Meantime, Jimmy Hunt had taken entire charge of the stand and was doing well with it. Theo gave him four-fifths of the profits and he was perfectly satisfied, and so was his mother, who found his earnings a welcome addition to the slim family income, and it was so near the end of the school term that she concluded it did not matter if Jimmy did stay out the few remaining weeks.

But busy as Theodore was, he still found time to carry out what Nan cooked for the people in the two houses, as well as to drop in on one and another of his many neighbours every evening--for by this time the night school had closed for the season. His Saturday evenings were still spent at the flower stand, and now that blossoms were more plentiful, he received more and better ones in payment for his work, and his Sunday morning visits to the different rooms were looked forward to all the week by many of those to whom he went, and hardly less so by himself, for the boy was learning by glad experience the wonderful joy that comes from giving happiness to others.

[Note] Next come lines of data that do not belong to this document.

(* ===== verification/Handshake.v ===== *)
(** The handshake: crate/p2p/src/net.rs ([connect], [accept]) and [Peer::new] of peer.rs.

    The two async functions are interaction programs: each [.await] on the framed connection, each
    look at the clock, each question to the manager and the spawn of the connection's handler is a
    node whose answer the environment gives.  [runs p t o] says that program [p] ends with outcome
    [o] after the interactions [t], under some environment: peer, network, clock and manager may
    answer anything, so a statement about all [t] is a statement about all environments.
    [xstep] runs a client against a host over two byte streams, through the codecs, in any order;
    [inevitable] says where all maximal runs end. *)

From Stdlib Require Import ZArith Lia.
From Stdlib Require Import Strings.Byte.
From stdpp Require Import base tactics numbers option list.
From S2P Require Import Prelude RustStd SockAddr Errors Pairing Peer Proto.

(** [TIMEOUT_ERR], [NOT_FOUND_ERR], [AUTH_ERR]. *)
Definition TIMEOUT_ERR : Z := 2001.
Definition NOT_FOUND_ERR : Z := 2002.
Definition AUTH_ERR : Z := 2003.

(** What [timeout(Duration::from_secs(1), frame.next()).await] gives: the timeout, the end of the
    stream, or a decoded message or decoding error; the decoder may also panic, so the answer to a
    wait is a [panicking Recv]. *)
Inductive Recv : Type :=
| TimedOut
| Closed
| Received (r : Result ParseError Connection).

Section Programs.
Context {C : CryptoLib}.

(** ** Interaction programs *)

Inductive hs (A : Type) : Type :=
| HRet (a : A)
| HPanic
| HNow (k : Z -> hs A)
| HSend (m : Connection) (k : Result ParseError unit -> hs A)
| HNext (k : panicking Recv -> hs A)
| HCandidate (id : PeerId) (k : option PeerCandidate -> hs A)
| HSpawn (id : PeerId) (conn : Z) (k : hs A).
#[global] Arguments HRet {A} a.
#[global] Arguments HPanic {A}.
#[global] Arguments HNow {A} k.
#[global] Arguments HSend {A} m k.
#[global] Arguments HNext {A} k.
#[global] Arguments HCandidate {A} id k.
#[global] Arguments HSpawn {A} id conn k.

Fixpoint hs_bind_fix {A B} (f : A -> hs B) (p : hs A) : hs B :=
  match p with
  | HRet a => f a
  | HPanic => HPanic
  | HNow k => HNow (fun t => hs_bind_fix f (k t))
  | HSend m k => HSend m (fun r => hs_bind_fix f (k r))
  | HNext k => HNext (fun r => hs_bind_fix f (k r))
  | HCandidate id k => HCandidate id (fun c => hs_bind_fix f (k c))
  | HSpawn id conn k => HSpawn id conn (hs_bind_fix f k)
  end.

#[global] Instance hs_ret : MRet hs := @HRet.
#[global] Instance hs_bind : MBind hs := @hs_bind_fix.

(** Reading the system clock, as [TOTP::generate_current] does. *)
Definition system_time : hs Z := HNow HRet.
(** [frame.send(m).await]. *)
Definition send (m : Connection) : hs (Result ParseError unit) := HSend m HRet.
(** [manager.get_peer_candidate(&id)]. *)
Definition get_candidate (id : PeerId) : hs (option PeerCandidate) := HCandidate id HRet.
(** [tokio::spawn(handler(conn, application, m, id))]. *)
Definition spawn_handler (id : PeerId) (conn : Z) : hs unit := HSpawn id conn (HRet tt).
(** [.unwrap()]. *)
Definition or_panic {A} (m : panicking A) : hs A :=
  match m with Val a => HRet a | Panic => HPanic end.
(** [timeout(Duration::from_secs(1), frame.next()).await]: the decoder runs inside, and its panics
    are the caller's. *)
Definition timeout_next : hs Recv := HNext or_panic.
(** [r?] in a function that returns [Result<_, HandshakeError>], for a [ParseError]. *)
Definition try_parse {A B} (r : Result ParseError A) (k : A -> hs (Result HandshakeError B))
  : hs (Result HandshakeError B) :=
  match r with Ok a => k a | Err e => HRet (Err (HsParse e)) end.

(** [Peer::new]: the handler is spawned on the connection; never an error. *)
Definition Peer_new (conn_type : ConnectionType) (conn : Z) (metadata : PeerMetadata)
  : hs (Result unit Peer) :=
  let id := pm_id metadata in
  _ ← spawn_handler id conn;
  mret (Ok {| peer_id := id; peer_conn_type := conn_type; peer_metadata := metadata; peer_conn := conn |}).

(** [net::connect]: the client's side, for the local id [me] and the candidate [peer]. *)
Definition connect (me : PeerId) (conn : Z) (peer : PeerCandidate) : hs (Result HandshakeError Peer) :=
  now ← system_time;
  code ← or_panic (unwrap_res (PairingAuthenticator_generate (pc_auth peer) now));
  let key := as_bytes code in
  let tag := hmac_sign key (PeerId_bytes me) in
  sent ← send (Request me tag);
  try_parse sent (fun _ =>
  response ← timeout_next;
  match response with
  | TimedOut => _ ← send (Failure TIMEOUT_ERR); mret (Err HsTimeout)
  | Closed => mret (Err HsDisconnect)
  | Received res => try_parse res (fun msg =>
      match msg with
      | Response tag =>
          match hmac_verify key (PeerId_bytes (pc_id peer)) tag with
          | Err _ => _ ← send (Failure AUTH_ERR); mret (Err HsAuth)
          | Ok _ =>
              sent ← send CompleteRequest;
              try_parse sent (fun _ =>
              complete ← timeout_next;
              match complete with
              | TimedOut => _ ← send (Failure TIMEOUT_ERR); mret (Err HsTimeout)
              | Received res => try_parse res (fun msg =>
                  match msg with
                  | CompleteResponse =>
                      connected ← Peer_new Client conn (pc_metadata peer);
                      connected ← or_panic (unwrap_res connected);
                      mret (Ok connected)
                  | _ => mret (Err HsMsg)
                  end)
              | Closed => mret (Err HsDisconnect)
              end)
          end
      | Failure code => mret (Err (HsFailure code))
      | _ => mret (Err HsMsg)
      end)
  end).

(** [net::accept]: the host's side. *)
Definition accept (me : PeerId) (conn : Z) : hs (Result HandshakeError Peer) :=
  request ← timeout_next;
  match request with
  | TimedOut => _ ← send (Failure TIMEOUT_ERR); mret (Err HsTimeout)
  | Closed => mret (Err HsDisconnect)
  | Received req => try_parse req (fun msg =>
      match msg with
      | Request id tag =>
          candidate ← get_candidate id;
          match candidate with
          | None => _ ← send (Failure NOT_FOUND_ERR); mret (Err HsNotFound)
          | Some peer =>
              now ← system_time;
              code ← or_panic (unwrap_res (PairingAuthenticator_generate (pc_auth peer) now));
              let key := as_bytes code in
              match hmac_verify key (PeerId_bytes (pc_id peer)) tag with
              | Err _ => _ ← send (Failure AUTH_ERR); mret (Err HsAuth)
              | Ok _ =>
                  let tag := hmac_sign key (PeerId_bytes me) in
                  sent ← send (Response tag);
                  try_parse sent (fun _ =>
                  complete ← timeout_next;
                  match complete with
                  | TimedOut => _ ← send (Failure TIMEOUT_ERR); mret (Err HsTimeout)
                  | Received res => try_parse res (fun msg =>
                      match msg with
                      | CompleteRequest =>
                          sent ← send CompleteResponse;
                          try_parse sent (fun _ =>
                          connected ← Peer_new Server conn (pc_metadata peer);
                          connected ← or_panic (unwrap_res connected);
                          mret (Ok connected))
                      | _ => mret (Err HsMsg)
                      end)
                  | Closed => mret (Err HsDisconnect)
                  end)
              end
          end
      | Failure code => mret (Err (HsFailure code))
      | _ => mret (Err HsMsg)
      end)
  end.

(** ** Runs *)

(** One interaction, with the environment's answer. *)
Inductive act : Type :=
| ANow (now : Z)
| ASend (m : Connection) (r : Result ParseError unit)
| ANext (r : panicking Recv)
| ACandidate (id : PeerId) (c : option PeerCandidate)
| ASpawn (id : PeerId) (conn : Z).

Inductive runs {A : Type} : hs A -> list act -> panicking A -> Prop :=
| runs_ret a : runs (HRet a) [] (Val a)
| runs_panic : runs HPanic [] Panic
| runs_now k now t o : runs (k now) t o -> runs (HNow k) (ANow now :: t) o
| runs_send m k r t o : runs (k r) t o -> runs (HSend m k) (ASend m r :: t) o
| runs_next k r t o : runs (k r) t o -> runs (HNext k) (ANext r :: t) o
| runs_candidate id k c t o : runs (k c) t o -> runs (HCandidate id k) (ACandidate id c :: t) o
| runs_spawn id conn k t o : runs k t o -> runs (HSpawn id conn k) (ASpawn id conn :: t) o.

End Programs.

#[global] Arguments act {C}.

(** A decoded message. *)
Abbreviation Got m := (Val (Received (Ok m))).

(** ** The runs that succeed *)

Section Traces.
Context {C : CryptoLib}.

(** The interactions of a successful [connect], and of a successful [accept]. *)
Definition connect_trace (me : PeerId) (conn : Z) (peer : PeerCandidate) (now : Z) (code : RString) : list act :=
  [ANow now; ASend (Request me (hmac_sign (as_bytes code) (PeerId_bytes me))) (Ok tt);
   ANext (Got (Response (hmac_sign (as_bytes code) (PeerId_bytes (pc_id peer)))));
   ASend CompleteRequest (Ok tt); ANext (Got CompleteResponse);
   ASpawn (pm_id (pc_metadata peer)) conn].

Definition accept_trace (me : PeerId) (conn : Z) (id : PeerId) (peer : PeerCandidate) (now : Z) (code : RString) : list act :=
  [ANext (Got (Request id (hmac_sign (as_bytes code) (PeerId_bytes (pc_id peer)))));
   ACandidate id (Some peer); ANow now;
   ASend (Response (hmac_sign (as_bytes code) (PeerId_bytes me))) (Ok tt);
   ANext (Got CompleteRequest); ASend CompleteResponse (Ok tt);
   ASpawn (pm_id (pc_metadata peer)) conn].

End Traces.

(** ** Environments *)

(** An environment: its answer may depend on everything that happened before. *)
Record env `{CryptoLib} := mkEnv {
  env_now : list act -> Z;
  env_send : list act -> Connection -> Result ParseError unit;
  env_next : list act -> panicking Recv;
  env_candidate : list act -> PeerId -> option PeerCandidate
}.

#[global] Arguments mkEnv {H} _ _ _ _.

(** The interactions [t], after [before], got their answers from [e]. *)
Fixpoint answered `{CryptoLib} (e : env) (before t : list act) : Prop :=
  match t with
  | [] => True
  | a :: t' =>
      match a with
      | ANow now => now = env_now e before
      | ASend m r => r = env_send e before m
      | ANext r => r = env_next e before
      | ACandidate id c => c = env_candidate e before id
      | ASpawn _ _ => True
      end /\ answered e (before ++ [a]) t'
  end.

(** The run of a program under an environment. *)
Fixpoint hs_exec `{CryptoLib} {A} (e : env) (before : list act) (p : hs A) : panicking A * list act :=
  match p with
  | HRet a => (Val a, [])
  | HPanic => (Panic, [])
  | HNow k =>
      let now := env_now e before in
      let '(o, t) := hs_exec e (before ++ [ANow now]) (k now) in (o, ANow now :: t)
  | HSend m k =>
      let r := env_send e before m in
      let '(o, t) := hs_exec e (before ++ [ASend m r]) (k r) in (o, ASend m r :: t)
  | HNext k =>
      let r := env_next e before in
      let '(o, t) := hs_exec e (before ++ [ANext r]) (k r) in (o, ANext r :: t)
  | HCandidate id k =>
      let c := env_candidate e before id in
      let '(o, t) := hs_exec e (before ++ [ACandidate id c]) (k c) in (o, ACandidate id c :: t)
  | HSpawn id conn k =>
      let '(o, t) := hs_exec e (before ++ [ASpawn id conn]) k in (o, ASpawn id conn :: t)
  end.


(** ** Two parties over two byte streams *)

Section Exchange.
Context {U : UnicodeTables} {P : Profile} {C : CryptoLib}.

(** One end of the exchange: the rest of its program, the bytes it has received and not decoded,
    and whether a handler was spawned.  A program that ended is [HRet] or [HPanic]. *)
Record party (A : Type) := mkParty { prog : hs A; inbox : list byte; spawned : list (PeerId * Z) }.
#[global] Arguments mkParty {A} prog inbox spawned.
#[global] Arguments prog {A} p.
#[global] Arguments inbox {A} p.
#[global] Arguments spawned {A} p.

(** One step of a party on a perfect network: [send] encodes and delivers, [next] decodes what has
    arrived; [None] when the party has ended or waits for bytes.  [clock] is its clock, [lookup]
    its manager.  The second component is what it puts on the wire. *)
Definition party_step {A} (clock : Z) (lookup : PeerId -> option PeerCandidate) (p : party A)
  : option (party A * list byte) :=
  match prog p with
  | HRet _ | HPanic => None
  | HNow k => Some (mkParty (k clock) (inbox p) (spawned p), [])
  | HSend m k =>
      match ConnectionCodec_encode m [] with
      | Val (r, w) => Some (mkParty (k r) (inbox p) (spawned p), w)
      | Panic => Some (mkParty HPanic (inbox p) (spawned p), [])
      end
  | HNext k =>
      match ConnectionCodec_decode (inbox p) with
      | Val (Ok (Some m), rest) => Some (mkParty (k (Val (Received (Ok m)))) rest (spawned p), [])
      | Val (Ok None, _) => None
      | Val (Err e, rest) => Some (mkParty (k (Val (Received (Err e)))) rest (spawned p), [])
      | Panic => Some (mkParty (k Panic) (inbox p) (spawned p), [])
      end
  | HCandidate id k => Some (mkParty (k (lookup id)) (inbox p) (spawned p), [])
  | HSpawn id conn k => Some (mkParty k (inbox p) ((id, conn) :: spawned p), [])
  end.

Definition deliver {A} (p : party A) (w : list byte) : party A :=
  mkParty (prog p) (inbox p ++ w) (spawned p).

(** The two parties step in any order. *)
Inductive xstep {A B} (clock_c clock_h : Z) (lookup_c lookup_h : PeerId -> option PeerCandidate)
  : party A * party B -> party A * party B -> Prop :=
| xstep_client c h c' w :
    party_step clock_c lookup_c c = Some (c', w) ->
    xstep clock_c clock_h lookup_c lookup_h (c, h) (c', deliver h w)
| xstep_host c h h' w :
    party_step clock_h lookup_h h = Some (h', w) ->
    xstep clock_c clock_h lookup_c lookup_h (c, h) (deliver c w, h').

End Exchange.

(** ** Inevitability *)

(** Every maximal run of [R] from [s] has exactly [n] steps and ends in [F]. *)
Inductive inevitable {X : Type} (R : X -> X -> Prop) (F : X -> Prop) : nat -> X -> Prop :=
| inevitable_end s : F s -> (forall s', ~ R s s') -> inevitable R F 0 s
| inevitable_step n s : (exists s', R s s') -> (forall s', R s s' -> inevitable R F n s') ->
    inevitable R F (S n) s.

When he saw how the flowers he carried to stuffy, dirty, crowded rooms, were kept and cherished and cared for even until they were withered and dead--he was sure that his little flower mission was a real blessing.

Before the hot weather came, Tommy O'Brien was carried away out of the noisy, crowded room to the Hospital for Incurables. Theo had brought one of the dispensary doctors to see the boy, and through the doctor's efforts and those of Mr. Scott, Tommy had been received into the hospital. He had never been so comfortable in his brief life as he was there, but at first he was lonely, and so Theodore went once or twice a week to see him, and he never failed to save out some flowers to carry to Tommy on Sunday.

But, however full Theodore's time might be, and however busy his hands, he never forgot the search for Jack Finney. His eyes were always watching for a blue-eyed, sandy-haired boy of sixteen, and he made inquiries for him everywhere. Three times he heard of a boy named Finney, and sought him out only to be disappointed, for the first Jack Finney he found was a little chap of ten or eleven, and the next was a boy of sixteen, but with hair and eyes as black as a Jew's--and besides, it turned out that his name wasn't Finney at all, but Findlay; and the third time, the boy he found was living at home with his parents, so Theo knew that no one of the three was the boy of whom he was in search and although he did not in the least give up the matter, he came to the conclusion at last that his Jack Finney must have left the city.

Mr. Scott interested himself in the search because of his great interest in Theodore, and he went to the reform school and the prison, but the name he sought was on neither record.

Although Theodore said nothing to any one about it, he was also on the lookout for another boy, and that boy was Carrots. Ever since Carrots had stolen the food from the stand, Theo had wanted to find him. More than once he had caught a glimpse in the streets of the lank figure and the frowzy red head, but Carrots had no desire to meet Theo and he took good care to keep out of his way.